## Task
Copy each line containing the word "machine" from the records that follow, please.

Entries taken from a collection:
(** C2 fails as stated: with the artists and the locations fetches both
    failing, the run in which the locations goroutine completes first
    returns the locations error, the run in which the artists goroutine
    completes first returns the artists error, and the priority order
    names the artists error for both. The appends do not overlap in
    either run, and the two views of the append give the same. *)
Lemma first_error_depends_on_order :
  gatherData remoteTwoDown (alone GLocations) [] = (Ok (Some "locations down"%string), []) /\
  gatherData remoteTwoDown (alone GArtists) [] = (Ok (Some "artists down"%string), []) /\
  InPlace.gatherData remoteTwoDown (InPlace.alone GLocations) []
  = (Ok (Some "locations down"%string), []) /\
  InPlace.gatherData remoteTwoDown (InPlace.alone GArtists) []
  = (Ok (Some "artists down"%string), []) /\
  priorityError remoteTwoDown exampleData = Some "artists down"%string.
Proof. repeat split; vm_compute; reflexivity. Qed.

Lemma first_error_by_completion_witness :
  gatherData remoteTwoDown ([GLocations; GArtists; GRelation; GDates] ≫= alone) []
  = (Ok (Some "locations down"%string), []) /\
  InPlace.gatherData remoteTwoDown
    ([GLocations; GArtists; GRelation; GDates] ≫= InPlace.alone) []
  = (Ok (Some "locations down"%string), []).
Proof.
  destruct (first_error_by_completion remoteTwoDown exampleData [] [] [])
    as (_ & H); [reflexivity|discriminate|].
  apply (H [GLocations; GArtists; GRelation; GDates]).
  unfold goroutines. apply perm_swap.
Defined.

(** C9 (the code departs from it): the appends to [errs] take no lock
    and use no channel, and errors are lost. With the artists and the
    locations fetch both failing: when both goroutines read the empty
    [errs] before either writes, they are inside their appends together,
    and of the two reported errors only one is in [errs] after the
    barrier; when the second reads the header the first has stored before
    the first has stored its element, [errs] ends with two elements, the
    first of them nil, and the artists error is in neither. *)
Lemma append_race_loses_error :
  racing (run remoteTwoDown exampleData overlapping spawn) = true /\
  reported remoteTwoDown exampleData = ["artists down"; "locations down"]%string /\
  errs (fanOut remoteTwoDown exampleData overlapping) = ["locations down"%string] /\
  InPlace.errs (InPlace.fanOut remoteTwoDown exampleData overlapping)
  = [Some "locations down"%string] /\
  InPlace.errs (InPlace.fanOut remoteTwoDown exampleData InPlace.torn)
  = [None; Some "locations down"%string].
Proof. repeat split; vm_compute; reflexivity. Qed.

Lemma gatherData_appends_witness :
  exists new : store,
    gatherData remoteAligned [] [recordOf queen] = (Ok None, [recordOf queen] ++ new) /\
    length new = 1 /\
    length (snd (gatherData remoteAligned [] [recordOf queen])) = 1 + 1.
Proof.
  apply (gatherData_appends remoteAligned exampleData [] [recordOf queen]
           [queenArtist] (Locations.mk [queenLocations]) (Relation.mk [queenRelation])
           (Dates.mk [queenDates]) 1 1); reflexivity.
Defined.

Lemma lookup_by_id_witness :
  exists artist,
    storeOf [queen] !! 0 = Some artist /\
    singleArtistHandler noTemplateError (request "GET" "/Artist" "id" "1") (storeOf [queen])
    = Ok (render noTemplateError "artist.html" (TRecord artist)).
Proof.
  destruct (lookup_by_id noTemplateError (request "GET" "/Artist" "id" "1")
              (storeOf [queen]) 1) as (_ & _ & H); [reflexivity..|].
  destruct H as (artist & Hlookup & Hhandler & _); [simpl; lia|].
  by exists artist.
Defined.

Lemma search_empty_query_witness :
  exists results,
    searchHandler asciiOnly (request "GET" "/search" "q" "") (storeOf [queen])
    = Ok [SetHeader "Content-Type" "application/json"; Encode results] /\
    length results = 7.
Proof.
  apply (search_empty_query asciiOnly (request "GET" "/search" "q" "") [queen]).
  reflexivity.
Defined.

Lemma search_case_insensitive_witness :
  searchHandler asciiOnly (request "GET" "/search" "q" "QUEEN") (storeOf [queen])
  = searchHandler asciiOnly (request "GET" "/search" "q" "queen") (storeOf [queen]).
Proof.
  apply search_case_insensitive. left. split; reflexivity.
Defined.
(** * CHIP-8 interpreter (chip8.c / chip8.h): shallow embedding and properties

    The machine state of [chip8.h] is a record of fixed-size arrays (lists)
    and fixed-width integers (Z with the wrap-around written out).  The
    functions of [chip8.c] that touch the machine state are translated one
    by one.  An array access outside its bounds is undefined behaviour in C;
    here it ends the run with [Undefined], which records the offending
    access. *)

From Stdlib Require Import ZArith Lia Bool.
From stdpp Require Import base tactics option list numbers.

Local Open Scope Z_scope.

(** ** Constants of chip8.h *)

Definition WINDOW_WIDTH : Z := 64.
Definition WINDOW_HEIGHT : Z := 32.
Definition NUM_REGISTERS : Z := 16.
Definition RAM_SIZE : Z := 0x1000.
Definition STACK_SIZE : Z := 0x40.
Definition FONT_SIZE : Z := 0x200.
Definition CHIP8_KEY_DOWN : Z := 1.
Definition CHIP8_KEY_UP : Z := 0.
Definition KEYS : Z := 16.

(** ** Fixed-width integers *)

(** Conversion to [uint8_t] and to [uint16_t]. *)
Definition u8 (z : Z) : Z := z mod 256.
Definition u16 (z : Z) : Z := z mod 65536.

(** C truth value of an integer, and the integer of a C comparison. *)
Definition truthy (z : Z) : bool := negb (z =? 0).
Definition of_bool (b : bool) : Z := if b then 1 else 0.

## Solved problem
    The machine state of [chip8.h] is a record of fixed-size arrays (lists)
    functions of [chip8.c] that touch the machine state are translated one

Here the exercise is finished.